During the course of their journeys, the three encounter enemies and obstacles both sacred and profane, including: the Saint of Killers, an invincible, quick-drawing, perfect-aiming, come-lately Angel of Death answering only to "He who sits on the throne"; a serial-killer called the 'Reaver-Cleaver'; The Grail, a secret organization controlling the governments of the world and protecting the bloodline of Jesus; Herr Starr, ostensible Allfather of the Grail, a megalomaniac with a penchant for prostitutes, who wishes to use Custer for his own ends; several fallen angels; and Jesse's own redneck 'family' — particularly his nasty Cajun grandmother, her mighty bodyguard Jody, and the 'animal-loving' T.C.

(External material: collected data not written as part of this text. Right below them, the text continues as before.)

(** [map_merge(array_of_maps, {copy, order})]: the contents of the map
    that is returned.  Without [copy] the map returned is the first one of
    the (sorted) array, filled in place; when that same map comes again
    later in the array, it is read as filled so far. *)
Definition map_merge (heap : MapHeap) (array_of_maps : MergeArgument)
  (copy order : bool) : Outcome (JsMap.t K V) :=
  match array_of_maps with
  | ArgMap m => Returns (heap m)
  | ArgOther => Throws "illegal input array_of_maps"
  | ArgArray elements =>
      if Z.of_nat (List.length elements) =? 0
      then Throws "empty array_of_maps"
      else
        match every_Map elements with
        | None => Throws "some object in array_of_maps is not a Map"
        | Some refs =>
            let refs :=
              if negb order then
                Js.sort (fun a b => Js.DNum (size (heap b) - size (heap a)))
                  refs
              else refs in
            if copy then
              Returns (fold_left (fun first m => set_all first (heap m))
                         refs empty)
            else
              match refs with
              | [] => Returns empty (* not reached: the array is not empty *)
              | f :: rest =>
                  Returns
                    (fold_left
                       (fun first m =>
                          set_all first
                            (if Nat.eqb m f then first else heap m))
                       rest (heap f))
              end
        end
  end.

End Merging.

#[export] Instance string_KeyEq : KeyEq string :=
  {| key_eqb := String.eqb; key_eqb_eq := String.eqb_eq |}.

(** Objects as [object_equals] reads them. *)
Section Objects.
Context {Val : Type} `{KeyEq Val}.

(** A property value: [undefined], [NaN], or any other value.  [Val] holds
    the other values, told apart by [===]. *)
Inductive Value : Type :=
| Undefined
| NaN
| Other (v : Val).

(** [x === y]: [NaN] equals nothing, itself included. *)
Definition strict_equals (x y : Value) : bool :=
  match x, y with
  | Undefined, Undefined => true
  | Other v, Other w => key_eqb v w
  | _, _ => false
  end.

(** An object: its own properties, in the order of
    [Object.getOwnPropertyNames], and what a name that is not an own
    property is resolved to along the prototype chain ([Undefined] when it
    is found nowhere). *)
Record Object : Type := {
  own : JsMap.t string Value;
  inherited : string -> Value
}.

(** [o[propName]] *)
Definition read (o : Object) (propName : string) : Value :=
  match get (own o) propName with
  | Some v => v
  | None => inherited o propName
  end.

(** The loop of [object_equals] over the property names of [a]. *)
Fixpoint object_equals_loop (aProps : list string) (a b : Object) : bool :=
  match aProps with
  | [] => true
  | propName :: aProps' =>
      if negb (strict_equals (read a propName) (read b propName)) then false
      else object_equals_loop aProps' a b
  end.

(** [object_equals(a, b)] *)
Definition object_equals (a b : Object) : bool :=
  let aProps := keys (own a) in
  let bProps := keys (own b) in
  if negb (Z.of_nat (List.length aProps) =? Z.of_nat (List.length bProps))
  then false
  else object_equals_loop aProps a b.

End Objects.

(** Arrays as [array_concat] handles them. *)
Section Concat.
Context {V : Type}.

(** An array that may have empty slots.  An empty slot and a slot that
    holds [undefined] both read as [undefined]: [None]. *)
Definition Slots : Type := list (option V).

(** Arrays are objects: [array_concat] writes into the first one, and the
    array of arrays may hold the same array more than once.  [ArrayRef]
    names an array, an [ArrayHeap] gives the contents of the arrays before
    the call. *)
Definition ArrayRef : Type := nat.

Definition ArrayHeap : Type := ArrayRef -> Slots.

(** [array[i]] *)
Definition slot (array : Slots) (i : Z) : option V :=
  match Js.get array i with
  | Some v => v
  | None => None
  end.

(** [array.length = n], for [0 <= n] *)
Definition set_length (array : Slots) (n : Z) : Slots :=
  firstn (Z.to_nat n) array
    ++ repeat None (Z.to_nat n - List.length array).

(** [array[i] = v], for [0 <= i]: a write past the end extends the array,
    leaving empty slots in between. *)
Definition store (array : Slots) (i : Z) (v : option V) : Slots :=
  if i <? Js.length array
  then firstn (Z.to_nat i) array ++ v :: skipn (S (Z.to_nat i)) array
  else array ++ repeat None (Z.to_nat i - List.length array) ++ [v].

(** [for (let i=0; i<len; i++) first[start + i] = arr[i]], where [arr] is
    another array ([Some], its contents) or [first] itself ([None]). *)
Definition copy_into (first : Slots) (arr : option Slots) (start len : Z)
  : Slots :=
  fold_left (fun first i =>
               let source :=
                 match arr with
                 | Some contents => contents
                 | None => first
                 end in
               store first (start + Z.of_nat i) (slot source (Z.of_nat i)))
    (seq 0 (Z.to_nat len)) first.

(** The body of [for (let arr of arrays)]: [first] and [start] after one
    array.  [first_ref] is the array [first] is, when it is one of the
    arrays given. *)
Definition concat_step (heap : ArrayHeap) (first_ref : option ArrayRef)
  (state : Slots * Z) (arr : ArrayRef) : Slots * Z :=
  let '(first, start) := state in
  let aliased :=
    match first_ref with
    | Some r => Nat.eqb arr r
    | None => false
    end in
  let len := Js.length (if aliased then first else heap arr) in
  (copy_into first (if aliased then None else Some (heap arr)) start len,
   start + len).

(** [array_concat(arrays, {copy, order})] of the v3 [util.js]: the contents
    of the array that is returned. *)
Definition array_concat (heap : ArrayHeap) (arrays : list ArrayRef)
  (copy order : bool) : Slots :=
  if Js.length arrays =? 0 then []
  else if Js.length arrays =? 1 then
    match arrays with
    | r :: _ => heap r
    | [] => [] (* not reached: the array has one element *)
    end
  else
    let total_len :=
      fold_left (fun acc cur => acc + Js.length (heap cur)) arrays 0 in
    let arrays :=
      if negb order then
        Js.sort (fun a b => Js.DNum (Js.length (heap b) - Js.length (heap a)))
          arrays
      else arrays in
    let '(first_ref, first, arrays) :=
      if copy then (None, [], arrays)
      else
        match arrays with
        | r :: rest => (Some r, heap r, rest)
        | [] => (None, [], []) (* not reached: the array is not empty *)
        end in
    let start := Js.length first in
    let first := set_length first total_len in
    fst (fold_left (concat_step heap first_ref) arrays (first, start)).

(** [array_concat(...arrays)] of the v2.1 [util.js]: the same body, always
    sorting and always filling the first array. *)
Definition array_concat_v2 (heap : ArrayHeap) (arrays : list ArrayRef)
  : Slots :=
  array_concat heap arrays false false.

End Concat.

End Util.

(** ** observablemap.js *)

Module ObservableMap.
Import JsMap.

Section Observable.
Context {K V : Type} `{KeyEq K}.

(** Whether a value is [null] or [undefined]; the map may store either. *)
Variable nullish : V -> bool.

(** [{key, new, old}].  [None] is the [undefined] the methods write where
    there is no value; [Some] is a value given by the caller or read from
    the map. *)
Record Item : Type := {
  item_key : K;
  item_new : option V;
  item_old : option V
}.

[edit] Themes and influences

Preacher focuses on narrative storytelling and characterization. It drew considerable praise (and protest) for its unapologetic handling of religious and supernatural themes, its dark and frequently violent humor, and its wide range of allusions to popular culture outside of comic books.

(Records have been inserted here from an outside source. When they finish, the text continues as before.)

Fixpoint rev_onto (acc s : string) : string :=
  match s with
  | EmptyString => acc
  | String a r => rev_onto (String a acc) r
  end.

(** [s[::-1]] on the encoding; only used internally, on whole strings. *)
Definition rev (s : string) : string := rev_onto EmptyString s.

Definition is_empty (s : string) : bool :=
  match s with EmptyString => true | _ => false end.

(** Truth value of a string: [bool(s)]. *)
Definition truthy (s : string) : bool := negb (is_empty s).

(** *** Character classes *)

(** [str.isspace] on the ASCII range: TAB, LF, VT, FF, CR, the four
    separators FS, GS, RS, US, and the space. *)
Definition space1 (a : ascii) : bool :=
  in_range 9 13 a || in_range 28 32 a.

(** U+0085 and U+00A0, encoded [C2 85] and [C2 A0]. *)
Definition space2 (a b : ascii) : bool :=
  is_byte 194 a && (is_byte 133 b || is_byte 160 b).

(** U+1680, U+2000..U+200A, U+2028, U+2029, U+202F, U+205F, U+3000. *)
Definition space3 (a b c : ascii) : bool :=
  (is_byte 225 a && is_byte 154 b && is_byte 128 c)
  || (is_byte 226 a && is_byte 128 b
      && (in_range 128 138 c || is_byte 168 c || is_byte 169 c || is_byte 175 c))
  || (is_byte 226 a && is_byte 129 b && is_byte 159 c)
  || (is_byte 227 a && is_byte 128 b && is_byte 128 c).

(** The white space that [int()] skips around a literal: the non-ASCII
    spaces are first turned into blanks, the ASCII ones must satisfy C's
    [isspace], which leaves FS, GS, RS and US out. *)
Definition int_space1 (a : ascii) : bool :=
  in_range 9 13 a || is_byte 32 a.

Definition is_digit (a : ascii) : bool := in_range 48 57 a.

Definition digit_value (a : ascii) : Z := Z.of_N (code a) - 48.

(** *** strip *)

Section Strip.
(** The one-byte class differs between [str.strip] and [int]. *)
Variable sp1 : ascii -> bool.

In particular, Preacher draws on movies, particularly western movies, for many of its stylistic elements. For example: an apparition of John Wayne is a recurring character and serves as a sort of spiritual guide or conscience for Custer; Monument Valley and The Alamo serve as backdrops to various legs of the journey; for a time, Jesse acts as the sheriff of a small town in Texas, and must protect the inhabitants from harm; the image of the Saint of Killers, a reformed outlaw-turned-evil-once-more in the tradition of Clint Eastwood's Unforgiven character, William Munny, is a nod to the classic Western notion of nemesis, straight and true and terrible.

The series also invokes ideas popularized by such books as Holy Blood, Holy Grail. Like Holy Blood, Holy Grail, Preacher claims that there is a still-viable bloodline descending from Jesus Christ and Mary Magdalene. Herr Starr reveals to Cassidy that Jesus had children, and did not die on the cross, but instead lived to middle-age, and was killed by a runaway dung cart. After his death the Grail guardians took away his offspring, who were forced to intermarry with one another in order to keep Jesus' divine power within the bloodline. For over 2000 years this intermarrying perpetuated an incestuous family tree culminating with the mentally handicapped descendants of Jesus having a child, during the birth of whom the mother dies, effectively producing the last generation of the Jesus' line.

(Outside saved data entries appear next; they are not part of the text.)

(** An invoice whose first item has a number for a name, and whose second
    item has a charge label that is not a string. *)
Definition bad_name_invoice : Invoice.t :=
  {| Invoice.client := sample_client;
     Invoice.items :=
       [ {| Item.name := PNum (PyInt 5); Item.qty := PyInt 1;
            Item.price := PyFloat 10;
            Item.charge_types := None; Item.charge_amounts := None |};
         {| Item.name := PStr "crate"; Item.qty := PyInt 1;
            Item.price := PyFloat 10;
            Item.charge_types := Some [PNum (PyInt 7)];
            Item.charge_amounts := Some [PyFloat 5] |} ];
     Invoice.invoice_date := 0;
     Invoice.invoice_number := "INV-4";
     Invoice.tax_rate := PNum (PyFloat 0);
     Invoice.discount := PNum (PyFloat 0);
     Invoice.discount_type := PStr "flat" |}.

(** An item with two charge labels. *)
Definition labelled_item : Item.t :=
  {| Item.name := PStr "crate"; Item.qty := PyInt 1; Item.price := PyFloat 10;
     Item.charge_types := Some [PStr "shipping"; PStr "duty"];
     Item.charge_amounts := Some [PyFloat 5; PyFloat 1] |}.

(** The same scenario as a request payload. *)
Definition scenario_payload : pyval :=
  PDict [ ("client", PDict [ ("name", PStr "Acme");
                             ("email", PStr "billing@acme.example");
                             ("address", PStr "1 Main Street") ]);
          ("items", PList [ PDict [ ("name", PStr "widget");
                                    ("quantity", PNum (PyInt 2));
                                    ("price", PNum (PyInt 10)) ] ]);
          ("tax_rate", PNum (PyFloat 0.1));
          ("discount", PNum (PyInt 0)) ].

(** An item payload with three charge labels and one charge amount, and a
    fractional quantity. *)
Definition mismatched_payload : pyval :=
  PDict [ ("name", PStr "crate");
          ("quantity", PNum (PyFloat 2.5));
          ("price", PNum (PyInt 10));
          ("charge_types", PList [PStr "shipping"; PStr "packing"; PStr "duty"]);
          ("charge_amounts", PList [PNum (PyInt 5)]) ].

(** A runtime that reads no number from text. *)
Definition numeric_only_runtime : runtime :=
  {| str_to_int := fun _ => None;
     str_to_float := fun _ => None;
     float_repr := fun _ => "";
     int_max_str_digits := 4300;
     builtin_sum := CompensatedSum;
     long_max := 2 ^ 63 - 1;
     markup_error := fun _ => None |}.

(** The same runtime with the summation of the older interpreters. *)
Definition plain_sum_runtime : runtime :=
  {| str_to_int := fun _ => None;
     str_to_float := fun _ => None;
     float_repr := fun _ => "";
     int_max_str_digits := 4300;
     builtin_sum := PlainSum;
     long_max := 2 ^ 63 - 1;
     markup_error := fun _ => None |}.

(** An item whose quantity does not fit a float. *)
Definition huge_qty_item : Item.t :=
  {| Item.name := PStr "bolt"; Item.qty := PyInt (10 ^ 400);
     Item.price := PyFloat 1.5;
     Item.charge_types := None; Item.charge_amounts := None |}.

(** ** Basic facts *)

Lemma is_str_true (v : pyval) (s : string) :
  is_str v s = true <-> v = PStr s.
Proof.
  destruct v; simpl; split; intros H; try discriminate.
  - apply String.eqb_eq in H. now subst.
  - injection H as ->. apply String.eqb_refl.
Qed.

Lemma is_str_false (v : pyval) (s : string) :
  v <> PStr s -> is_str v s = false.
Proof.
  intros H. destruct (is_str v s) eqn:E; [| reflexivity].
  apply is_str_true in E. contradiction.
Qed.

(** Adding the float zero changes nothing but the sign of a negative
    zero. *)
Lemma float_add_0_r (x : float) :
  (x + 0)%float = x \/ (x = (-0)%float /\ (x + 0)%float = 0%float).
Proof.
  assert (H : Prim2SF (x + 0)%float = SF64add (Prim2SF x) (S754_zero false))
    by (rewrite add_spec; reflexivity).
  destruct (Prim2SF x) as [s | s | | s m e] eqn:E.
  - destruct s.
    + right. split; apply Prim2SF_inj; [rewrite E | rewrite H]; reflexivity.
    + left. apply Prim2SF_inj. rewrite H, E. reflexivity.
  - left. apply Prim2SF_inj. rewrite H, E. reflexivity.
  - left. apply Prim2SF_inj. rewrite H, E. reflexivity.
  - left. apply Prim2SF_inj. rewrite H, E. reflexivity.
Qed.

(** ** Sums *)

(** Closed computations that involve [sum] are checked under each of the
    two algorithms. *)
Ltac each_summation rt :=
  let r := fresh "r" in
  let s := fresh "s" in
  generalize rt; intros r; destruct r as [? ? ? ? s ? ?]; destruct s;
  reflexivity.

Lemma py_sum_nil (rt : runtime) : py_sum rt [] = Ok (PyInt 0).
Proof.
  unfold py_sum, sum_iter, sum_start. destruct (builtin_sum rt); reflexivity.
Qed.

Lemma sum_loop_floats_plain (rt : runtime) (cs : list float) (a : float) :
  sum_loop rt (SumObject (PyFloat a)) (map Ok (map PyFloat cs))
  = Ok (PyFloat (fold_left PrimFloat.add cs a)).
Proof.
  revert a. induction cs as [| c cs IH]; intros a; simpl; [reflexivity |].
  apply IH.
Qed.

The original plot and assumptions of Preacher was spun out of Ennis' run on Hellblazer: what would happen if an angel and a demon mates and the spirit of their offspring ends up in a mortal man? Like many comics spun out of DC's 70s work, it incorporates the idea of the Christian God (Jahve) as the creator who has left his creation. Other related comics include Swamp Thing and Sandman (and its spinoffs, like Lucifer).

In the beginning of the narrative, told in retrospect in the first issue of Preacher, Jesse Custer is a vicar of dubious nature, just about to address the members of his parish after a night of heavy drinking and with many enemies in the audience. This opening scene is identical to the famous opening of Selma Lagerlöf's novel Gösta Berling's Saga.

Additionally, the series examines the role of American identity and ideals in the modern age. This extends beyond the personal level, where old-fashioned western "Cowboy" ethics and attitudes meet modern feminism, to the collective level, where the traumas of the Vietnam War, corporate excess and the cyclical nature of violence, among other things, are explored. The conflict between liberal and conservative politics is also examined, as are depression, repression, sexuality, pornography, drug use, homelessness and immigration.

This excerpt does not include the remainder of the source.